Next, we investigated whether disrupting the association between CPEB2 and eEF2 affects HIF-1α expression in vivo. Because eEF2 is an essential and abundant translational factor, its ectopic expression alone was insufficient to override the function of endogenous eEF2. Thus, we tested the F794A mutant under knockdown of endogenous eEF2 condition. HeLa cells were transfected with plasmids lacking (siCtrl) or containing a short hairpin sequence for human eEF2 (siheEF2) and subjected to puromycin selection. Both shRNA sequences, specifically knocking down human but not mouse eEF2, decreased endogenous eEF2 after 4 days (Figure 2c). HeLa cells were then transfected with the siheEF2 and flag-meEF2 (wild-type, mut2, or mut3) plasmids and subjected to puromycin and G418 selection for four days. Cells that survived were incubated with S³⁵-methionine/cysteine to metabolically label synthesized proteins. The expression of the F794A or D815A mutant did not affect general protein synthesis (Figure 2d). However, the level of HIF-1a, but not CPEB2 or β-actin, was selectively increased in HeLa cells reconstituted with the F794A mutant (Figure 2e). Supplementary Figure S1 shows the uncropped immunoblot images. Thus, the eEF2 F794A mutation influences the translation of CPEB2-targeted HIF-1α mRNA without affecting general translation function.

Discussion

Identifying PPI-hot spots is challenging especially when the complex structure is lacking. A key hurdle is the lack of experimental data on PPI-hot spots, which hampers the training of accurate machine-learning models for their prediction. Here, we have introduced two novel elements that have helped to identify PPI-hot spots using the unbound structure. First, we have constructed a dataset comprising 414 experimentally known PPI-hot spots and 504 nonhot spots, and carefully checked that PPI-hot spots have no mutations resulting in ΔΔG^bind < 0.5 kcal/mol, whereas nonhot spots have no mutations resulting in ΔΔG^bind ≥ 0.5 kcal/mol or impact binding in immunoprecipitation or GST pull-down assays (see Methods). In contrast, SPOTONE⁵³ employed nonhot spots defined as residues that upon alanine mutation resulted in ΔΔG^bind < 2.0 kcal/mol. Notably, previous PPI-hot spot prediction methods did not employ PPI-hot spots whose mutations have been curated to significantly impair/disrupt PPIs in UniProtKB (see Introduction). Second, we have introduced novel features derived from unbound protein structures such as the gas-phase energy of the target protein relative to its unfolded state. The importance test results indicated the gas-phase energy as an important feature. This finding can be rationalized by considering how PPI-hot spots make significant contributions to the overall binding free energy, ΔG^bind. PPI-hot spots can enhance favorable enthalpic contributions to the ΔG^bind through hydrogen bonds or vdW contacts across the protein’s interface. This makes them energetically unstable in the absence of the protein’s binding partner and solvent, hence the gas-phase energy was found to be an important input feature.
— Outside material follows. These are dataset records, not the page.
Definition read_desc (q : Queue) (m : M) (idx : Z) : outcome VirtioError VirtqDesc :=
  vread pod_desc m (desc_table q ⊞ idx * 16).

(** The walk of [pop]; [n] is [size - seen]. *)
Fixpoint walk_chain (n : nat) (q : Queue) (m : M) (idx : Z)
    : outcome VirtioError (list VirtqDesc) :=
  match n with
  | O => Err (InvalidChain "descriptor chain too long")
  | S n =>
      d ← read_desc q m idx;
      if has_flag d VIRTQ_DESC_F_NEXT
      then ds ← walk_chain n q m (desc_next d); Ok (d :: ds)
      else Ok [d]
  end.

Definition pop_chain (q : Queue) (m : M) : outcome VirtioError (option DescriptorChain) :=
  if negb (ready q) then Err QueueNotReady else
  avail_idx ← vread pod_u16 m (avail_ring q ⊞ 2);
  if next_avail q =? avail_idx then Ok None else
  slot ← rem_checked (next_avail q) (q_size q);
  desc_idx ← vread pod_u16 m (avail_ring q ⊞ (4 + slot * 2));
  ds ← walk_chain (Z.to_nat (q_size q)) q m desc_idx;
  Ok (Some {| head_index := desc_idx; descriptors := ds |}).

(** [pop]: [next_avail] moves only on the path that returns a chain. *)
Definition pop (q : Queue) (m : M) : outcome VirtioError (option DescriptorChain) * Queue :=
  match pop_chain q m with
  | Ok (Some c) => (Ok (Some c), set_next_avail q (wrap16 (next_avail q + 1)))
  | r => (r, q)
  end.

(** [add_used]: the element, then the index; the queue's cached index has
    already moved when the second write fails. *)
Definition add_used (q : Queue) (m : M) (head len : Z)
    : outcome VirtioError unit * (Queue * M) :=
  match rem_checked (E:=VirtioError) (next_used q) (q_size q) with
  | Ok slot =>
      match write_obj pod_used_elem m (used_ring q ⊞ (4 + slot * 8))
              {| used_id := head; used_len := len |} with
      | Ok m1 =>
          let q1 := set_next_used q (wrap16 (next_used q + 1)) in
          match write_obj pod_u16 m1 (used_ring q ⊞ 2) (next_used q1) with
          | Ok m2 => (Ok tt, (q1, m2))
          | Err e => (Err (Memory e), (q1, m1))
          | Panic p => (Panic p, (q1, m1))
          end
      | Err e => (Err (Memory e), (q, m))
      | Panic p => (Panic p, (q, m))
      end
  | Err e => (Err e, (q, m))
  | Panic p => (Panic p, (q, m))
  end.
(* ===== verification/Mmio.v ===== *)
(** * The virtio-mmio transport (crates/nova-virtio/src/mmio.rs)

    [VirtioDevice] is the trait of the device models, as a class over the
    device state [D], the guest memory [M] and the host [W] (TAP devices,
    eventfds, KVM).  [MmioTransport] is the register file in front of a
    device; [write] is the whole register dispatch, device calls included. *)

From S2P Require Import Prelude GuestMem Virtqueue.

(** ** The host's side effects

    The system calls of the device models: [read]/[write] on a TAP fd, the
    eventfd that injects an interrupt, and the KVM_IRQ_LINE ioctl.
    [tap_read] yields the empty list when the call returns 0 or an error. *)
Class HostIo (W : Type) : Type := {
  tap_read : W → Z → Z → list byte * W;
  tap_write : W → Z → list byte → W;
  eventfd_signal : W → Z → W;
  irq_line : W → Z → Z → Z → W;
}.

(** A method without a [Result]: it returns or panics.  A loop whose bound is
    not structural is run with fuel, and [OutOfFuel] marks a run that did not
    end within it; [Net.tx_terminates] shows when the fuel is enough. *)
Inductive unfinished : Type := OutOfFuel.
Abbreviation infallible := (outcome unfinished).

Class VirtioDevice (D M W : Type) : Type := {
  device_type : D → Z;
  num_queues : D → nat;
  device_features : D → Z → Z;
  ack_features : D → Z → Z → D;
  read_config : D → Z → Z → list byte;       (* offset, data.len() *)
  write_config : D → Z → list byte → D;
  activate : D → list Queue → outcome VirtioError unit * D;
  queue_notify : D → Z → M → W → infallible (D * M * W);
  device_reset : D → D;
  device_poll : D → M → W → infallible (bool * (D * M * W));
  device_set_tap_fd : D → Z → D;
  activated_queues : D → option (list Queue);
}.

Definition VIRTIO_MMIO_MAGIC : Z := 0x74726976.
Definition VIRTIO_MMIO_VERSION : Z := 2.
Definition VIRTIO_F_VERSION_1_PAGE1 : Z := 1.
Definition MMIO_MAGIC_VALUE : Z := 0x000.
Definition MMIO_VERSION : Z := 0x004.
Definition MMIO_DEVICE_ID : Z := 0x008.
Definition MMIO_VENDOR_ID : Z := 0x00C.
Definition MMIO_DEVICE_FEATURES : Z := 0x010.
Definition MMIO_DEVICE_FEATURES_SEL : Z := 0x014.
Definition MMIO_DRIVER_FEATURES : Z := 0x020.
Definition MMIO_DRIVER_FEATURES_SEL : Z := 0x024.
Definition MMIO_QUEUE_SEL : Z := 0x030.
Definition MMIO_QUEUE_NUM_MAX : Z := 0x034.
Definition MMIO_QUEUE_NUM : Z := 0x038.
Definition MMIO_QUEUE_READY : Z := 0x044.
Definition MMIO_QUEUE_NOTIFY : Z := 0x050.
Definition MMIO_INTERRUPT_STATUS : Z := 0x060.
Definition MMIO_INTERRUPT_ACK : Z := 0x064.
Definition MMIO_STATUS : Z := 0x070.
Definition MMIO_QUEUE_DESC_LOW : Z := 0x080.
Definition MMIO_QUEUE_DESC_HIGH : Z := 0x084.
Definition MMIO_QUEUE_AVAIL_LOW : Z := 0x090.
Definition MMIO_QUEUE_AVAIL_HIGH : Z := 0x094.
Definition MMIO_QUEUE_USED_LOW : Z := 0x0A0.
Definition MMIO_QUEUE_USED_HIGH : Z := 0x0A4.
Definition MMIO_CONFIG_GENERATION : Z := 0x0FC.
Definition MMIO_CONFIG_SPACE : Z := 0x100.

Definition STATUS_ACKNOWLEDGE : Z := 1.
Definition STATUS_DRIVER : Z := 2.
Definition STATUS_FEATURES_OK : Z := 8.
Definition STATUS_DRIVER_OK : Z := 4.
Definition STATUS_FAILED : Z := 128.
Alternatively, PPI-hot spots can counteract unfavorable entropic loss upon protein binding by maintaining an optimal binding scaffold, hence they are energetically stable.

Methods that rely on complex structures generally predict residues that make multiple contacts across the protein-protein interface as PPI-hot spots. Some of these methods assume that PPI-hot spots are exclusively located at the interface and aim to spot them among the interface residues.⁴⁰ In contrast, PPI-Hotspot^ID leverages evolutionary conservation, residue type, and stability principles based on the free protein structure to detect PPI-hot spots, including those lacking direct contact with the partner protein. Such noninterface PPI-hot spots may serve to maintain an optimal scaffold for protein binding, and are not uncommon: from our analysis of the 243 true PPI-hot spots in proteins with the complex structures, we found 67 “noninterface” PPI-hot spots with no hydrogen bonds and/or vdW contacts across the protein interface. PPI-Hotspot^ID identified 43 of these 67 noninterface PPI-hot spots. An illustrative

example is the binding of Golgi resident protein (GCP60) with phosphatidylinositol 4-kinase β (PI4K—β). PPI-Hotspot^ID correctly predicted all 4 experimentally known GCP60 PPI-hot spots including F19 and Y46, which do not form hydrogen bonds across the interface with PI4K—β (Figure 3). These results highlight the ability of PPI-Hotspot^ID to identify PPI-hot spots involved in indirect interactions with partner proteins.

(Top) The structure (PDB 2N73)⁸⁴ of GCP60 (green) in complex with PI4K-b (cyan) with the GCP60—PI4K-b interface encircled. (Bottom) The four experimentally known PPI-hot spots of GCP60 are shown in red. H45 and Y49 form hydrogen bonds across the interface with PI4K-b. Although F19 and Y46 do not directly contact PI4K-b, F19 is in vdW contact with Q42, which in turn forms vdW contacts with H45, whereas Y46 is in vdW contact with both H45 and Y49.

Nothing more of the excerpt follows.